— Task to carry out —
Return the following from the records below: each line, word for word, starting with the line that contains "(** ** The results" and going on through the line that contains "Lemma unique_keys_recovered (i", with nothing outside that range.

[Stored data]
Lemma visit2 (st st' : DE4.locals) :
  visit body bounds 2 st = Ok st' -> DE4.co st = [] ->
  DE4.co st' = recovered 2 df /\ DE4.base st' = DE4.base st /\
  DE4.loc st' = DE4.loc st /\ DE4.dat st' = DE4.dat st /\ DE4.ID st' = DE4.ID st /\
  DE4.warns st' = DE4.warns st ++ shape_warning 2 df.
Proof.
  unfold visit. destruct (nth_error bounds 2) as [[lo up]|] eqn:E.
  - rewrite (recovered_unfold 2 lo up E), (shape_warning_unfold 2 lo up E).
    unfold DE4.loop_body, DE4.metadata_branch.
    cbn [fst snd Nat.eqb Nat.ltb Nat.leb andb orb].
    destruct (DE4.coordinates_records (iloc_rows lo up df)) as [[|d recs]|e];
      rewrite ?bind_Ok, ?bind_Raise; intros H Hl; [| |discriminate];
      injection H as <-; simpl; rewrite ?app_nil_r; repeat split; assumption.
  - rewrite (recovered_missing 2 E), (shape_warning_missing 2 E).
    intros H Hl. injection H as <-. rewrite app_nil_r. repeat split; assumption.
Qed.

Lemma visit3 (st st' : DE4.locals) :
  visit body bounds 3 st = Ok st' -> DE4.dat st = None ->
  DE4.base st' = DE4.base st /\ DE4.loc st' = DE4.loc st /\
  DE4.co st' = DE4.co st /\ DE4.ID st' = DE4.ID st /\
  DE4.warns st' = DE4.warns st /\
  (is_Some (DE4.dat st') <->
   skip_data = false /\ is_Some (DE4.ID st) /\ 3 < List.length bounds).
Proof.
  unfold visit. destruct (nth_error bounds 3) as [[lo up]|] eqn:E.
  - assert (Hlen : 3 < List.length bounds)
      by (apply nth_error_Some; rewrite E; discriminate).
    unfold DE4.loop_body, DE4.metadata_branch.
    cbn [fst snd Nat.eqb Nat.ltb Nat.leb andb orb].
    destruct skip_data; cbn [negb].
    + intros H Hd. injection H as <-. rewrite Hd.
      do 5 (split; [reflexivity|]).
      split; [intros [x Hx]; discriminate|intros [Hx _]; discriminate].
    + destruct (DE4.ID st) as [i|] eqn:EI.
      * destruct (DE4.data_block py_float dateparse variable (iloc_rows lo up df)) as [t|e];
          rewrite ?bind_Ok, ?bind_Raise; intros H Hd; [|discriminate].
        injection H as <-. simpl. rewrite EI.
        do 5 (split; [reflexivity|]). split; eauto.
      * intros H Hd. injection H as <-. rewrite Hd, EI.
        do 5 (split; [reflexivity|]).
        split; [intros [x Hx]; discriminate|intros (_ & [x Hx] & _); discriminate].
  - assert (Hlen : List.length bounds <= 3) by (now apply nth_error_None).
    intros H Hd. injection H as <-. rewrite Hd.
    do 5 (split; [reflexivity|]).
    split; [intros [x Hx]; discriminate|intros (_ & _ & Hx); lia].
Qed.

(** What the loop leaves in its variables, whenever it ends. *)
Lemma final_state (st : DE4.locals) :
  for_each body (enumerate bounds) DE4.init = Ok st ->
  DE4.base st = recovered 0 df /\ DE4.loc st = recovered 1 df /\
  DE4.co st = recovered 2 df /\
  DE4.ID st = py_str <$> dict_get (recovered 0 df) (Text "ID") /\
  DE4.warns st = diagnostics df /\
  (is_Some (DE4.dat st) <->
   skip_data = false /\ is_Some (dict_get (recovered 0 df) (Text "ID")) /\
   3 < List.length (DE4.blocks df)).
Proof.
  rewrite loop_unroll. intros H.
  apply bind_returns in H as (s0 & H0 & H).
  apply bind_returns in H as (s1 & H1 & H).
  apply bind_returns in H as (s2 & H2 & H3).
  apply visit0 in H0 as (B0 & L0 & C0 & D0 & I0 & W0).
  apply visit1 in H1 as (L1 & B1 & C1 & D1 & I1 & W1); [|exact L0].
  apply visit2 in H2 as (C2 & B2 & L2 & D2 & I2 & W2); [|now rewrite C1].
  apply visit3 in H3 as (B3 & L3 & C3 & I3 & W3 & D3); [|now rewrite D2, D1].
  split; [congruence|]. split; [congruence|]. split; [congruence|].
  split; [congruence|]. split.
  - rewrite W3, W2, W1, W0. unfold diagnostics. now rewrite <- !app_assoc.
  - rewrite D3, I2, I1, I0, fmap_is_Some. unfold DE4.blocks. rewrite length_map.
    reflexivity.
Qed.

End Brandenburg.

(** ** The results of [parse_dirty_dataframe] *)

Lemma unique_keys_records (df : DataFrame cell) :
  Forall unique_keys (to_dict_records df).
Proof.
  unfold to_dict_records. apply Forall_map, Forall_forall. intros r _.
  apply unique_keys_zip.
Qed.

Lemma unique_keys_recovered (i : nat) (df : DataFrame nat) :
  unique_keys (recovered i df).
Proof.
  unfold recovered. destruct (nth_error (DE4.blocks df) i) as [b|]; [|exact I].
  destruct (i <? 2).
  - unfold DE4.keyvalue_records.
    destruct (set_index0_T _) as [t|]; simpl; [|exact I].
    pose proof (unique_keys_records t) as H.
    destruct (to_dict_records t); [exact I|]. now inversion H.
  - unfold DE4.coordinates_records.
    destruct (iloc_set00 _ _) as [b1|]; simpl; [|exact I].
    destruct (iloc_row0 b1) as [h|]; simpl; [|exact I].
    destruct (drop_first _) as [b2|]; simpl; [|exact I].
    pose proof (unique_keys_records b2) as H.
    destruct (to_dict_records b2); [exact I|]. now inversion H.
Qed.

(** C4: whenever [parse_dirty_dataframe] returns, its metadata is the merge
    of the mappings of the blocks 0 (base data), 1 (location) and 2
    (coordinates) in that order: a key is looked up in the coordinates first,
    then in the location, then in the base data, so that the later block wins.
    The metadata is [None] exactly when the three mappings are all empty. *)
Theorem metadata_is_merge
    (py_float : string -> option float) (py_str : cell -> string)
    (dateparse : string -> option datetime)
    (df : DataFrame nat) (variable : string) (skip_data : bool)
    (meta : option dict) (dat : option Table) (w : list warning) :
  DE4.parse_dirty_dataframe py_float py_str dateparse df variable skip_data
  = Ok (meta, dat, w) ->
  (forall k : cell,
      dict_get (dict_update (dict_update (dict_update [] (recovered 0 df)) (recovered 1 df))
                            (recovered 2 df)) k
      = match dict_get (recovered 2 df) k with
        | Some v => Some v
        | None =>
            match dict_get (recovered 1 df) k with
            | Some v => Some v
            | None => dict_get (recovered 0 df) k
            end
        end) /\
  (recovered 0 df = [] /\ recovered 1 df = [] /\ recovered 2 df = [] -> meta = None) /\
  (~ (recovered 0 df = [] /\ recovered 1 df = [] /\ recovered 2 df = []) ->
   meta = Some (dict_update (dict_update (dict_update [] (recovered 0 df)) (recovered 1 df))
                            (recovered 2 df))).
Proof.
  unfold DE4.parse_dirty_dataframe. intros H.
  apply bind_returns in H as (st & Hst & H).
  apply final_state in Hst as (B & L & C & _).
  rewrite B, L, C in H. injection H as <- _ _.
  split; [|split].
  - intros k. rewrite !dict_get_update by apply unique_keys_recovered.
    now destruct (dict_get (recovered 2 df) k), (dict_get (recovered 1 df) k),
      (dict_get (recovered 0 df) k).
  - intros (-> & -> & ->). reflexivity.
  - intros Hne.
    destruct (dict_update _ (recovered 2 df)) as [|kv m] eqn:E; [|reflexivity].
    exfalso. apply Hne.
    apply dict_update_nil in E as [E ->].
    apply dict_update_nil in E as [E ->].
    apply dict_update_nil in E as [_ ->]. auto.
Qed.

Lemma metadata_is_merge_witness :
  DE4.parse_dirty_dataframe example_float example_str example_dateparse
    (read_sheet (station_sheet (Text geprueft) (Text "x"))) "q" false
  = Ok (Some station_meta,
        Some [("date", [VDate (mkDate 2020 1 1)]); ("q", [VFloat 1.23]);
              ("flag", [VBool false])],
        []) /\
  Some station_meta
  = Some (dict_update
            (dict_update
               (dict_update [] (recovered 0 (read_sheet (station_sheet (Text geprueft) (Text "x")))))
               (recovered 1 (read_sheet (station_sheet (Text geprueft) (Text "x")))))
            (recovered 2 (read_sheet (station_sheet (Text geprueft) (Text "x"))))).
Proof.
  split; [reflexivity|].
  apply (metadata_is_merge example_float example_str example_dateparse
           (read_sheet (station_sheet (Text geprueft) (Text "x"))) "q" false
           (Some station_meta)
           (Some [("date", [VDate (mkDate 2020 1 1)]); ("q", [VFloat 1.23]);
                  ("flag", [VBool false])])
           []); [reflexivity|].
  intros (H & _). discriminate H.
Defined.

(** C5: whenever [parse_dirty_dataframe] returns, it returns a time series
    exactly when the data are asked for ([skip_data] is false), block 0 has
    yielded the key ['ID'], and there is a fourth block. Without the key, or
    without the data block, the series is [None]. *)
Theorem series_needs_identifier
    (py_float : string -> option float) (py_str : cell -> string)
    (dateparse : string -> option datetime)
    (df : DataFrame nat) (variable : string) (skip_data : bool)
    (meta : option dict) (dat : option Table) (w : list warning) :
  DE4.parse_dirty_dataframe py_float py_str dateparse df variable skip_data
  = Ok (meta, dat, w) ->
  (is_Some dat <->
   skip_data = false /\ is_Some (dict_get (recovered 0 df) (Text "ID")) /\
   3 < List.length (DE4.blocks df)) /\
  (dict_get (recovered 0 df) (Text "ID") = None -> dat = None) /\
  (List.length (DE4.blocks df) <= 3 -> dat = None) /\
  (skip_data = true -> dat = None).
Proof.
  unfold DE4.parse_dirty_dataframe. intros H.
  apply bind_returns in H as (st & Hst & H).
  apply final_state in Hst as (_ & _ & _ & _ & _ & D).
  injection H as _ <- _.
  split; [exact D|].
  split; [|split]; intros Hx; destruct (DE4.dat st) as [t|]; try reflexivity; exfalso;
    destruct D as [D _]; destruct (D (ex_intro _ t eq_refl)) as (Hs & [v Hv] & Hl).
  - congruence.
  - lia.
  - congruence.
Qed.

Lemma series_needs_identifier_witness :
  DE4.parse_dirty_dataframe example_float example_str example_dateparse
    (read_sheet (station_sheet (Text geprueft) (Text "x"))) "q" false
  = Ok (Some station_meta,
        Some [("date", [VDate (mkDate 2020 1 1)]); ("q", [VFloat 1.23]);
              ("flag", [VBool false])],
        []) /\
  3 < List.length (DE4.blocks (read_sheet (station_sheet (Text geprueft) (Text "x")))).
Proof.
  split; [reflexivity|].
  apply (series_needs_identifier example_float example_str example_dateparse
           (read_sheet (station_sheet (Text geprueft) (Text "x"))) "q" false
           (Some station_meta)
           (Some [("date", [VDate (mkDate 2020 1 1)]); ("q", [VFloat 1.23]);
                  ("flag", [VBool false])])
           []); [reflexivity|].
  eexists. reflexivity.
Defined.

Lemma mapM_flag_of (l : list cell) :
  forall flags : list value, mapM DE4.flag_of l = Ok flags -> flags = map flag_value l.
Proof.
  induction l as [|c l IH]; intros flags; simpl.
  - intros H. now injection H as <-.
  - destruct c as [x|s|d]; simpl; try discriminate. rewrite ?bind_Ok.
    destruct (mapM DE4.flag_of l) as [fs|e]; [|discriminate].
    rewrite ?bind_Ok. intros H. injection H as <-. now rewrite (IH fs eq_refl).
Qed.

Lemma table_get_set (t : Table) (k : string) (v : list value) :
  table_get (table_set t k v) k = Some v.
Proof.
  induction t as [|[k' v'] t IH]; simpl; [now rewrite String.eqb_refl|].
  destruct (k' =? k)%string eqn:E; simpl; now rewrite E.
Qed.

— Exercise response —
(** ** The results of [parse_dirty_dataframe] *)

Lemma unique_keys_records (df : DataFrame cell) :
  Forall unique_keys (to_dict_records df).
Proof.
  unfold to_dict_records. apply Forall_map, Forall_forall. intros r _.
  apply unique_keys_zip.
Qed.

Lemma unique_keys_recovered (i : nat) (df : DataFrame nat) :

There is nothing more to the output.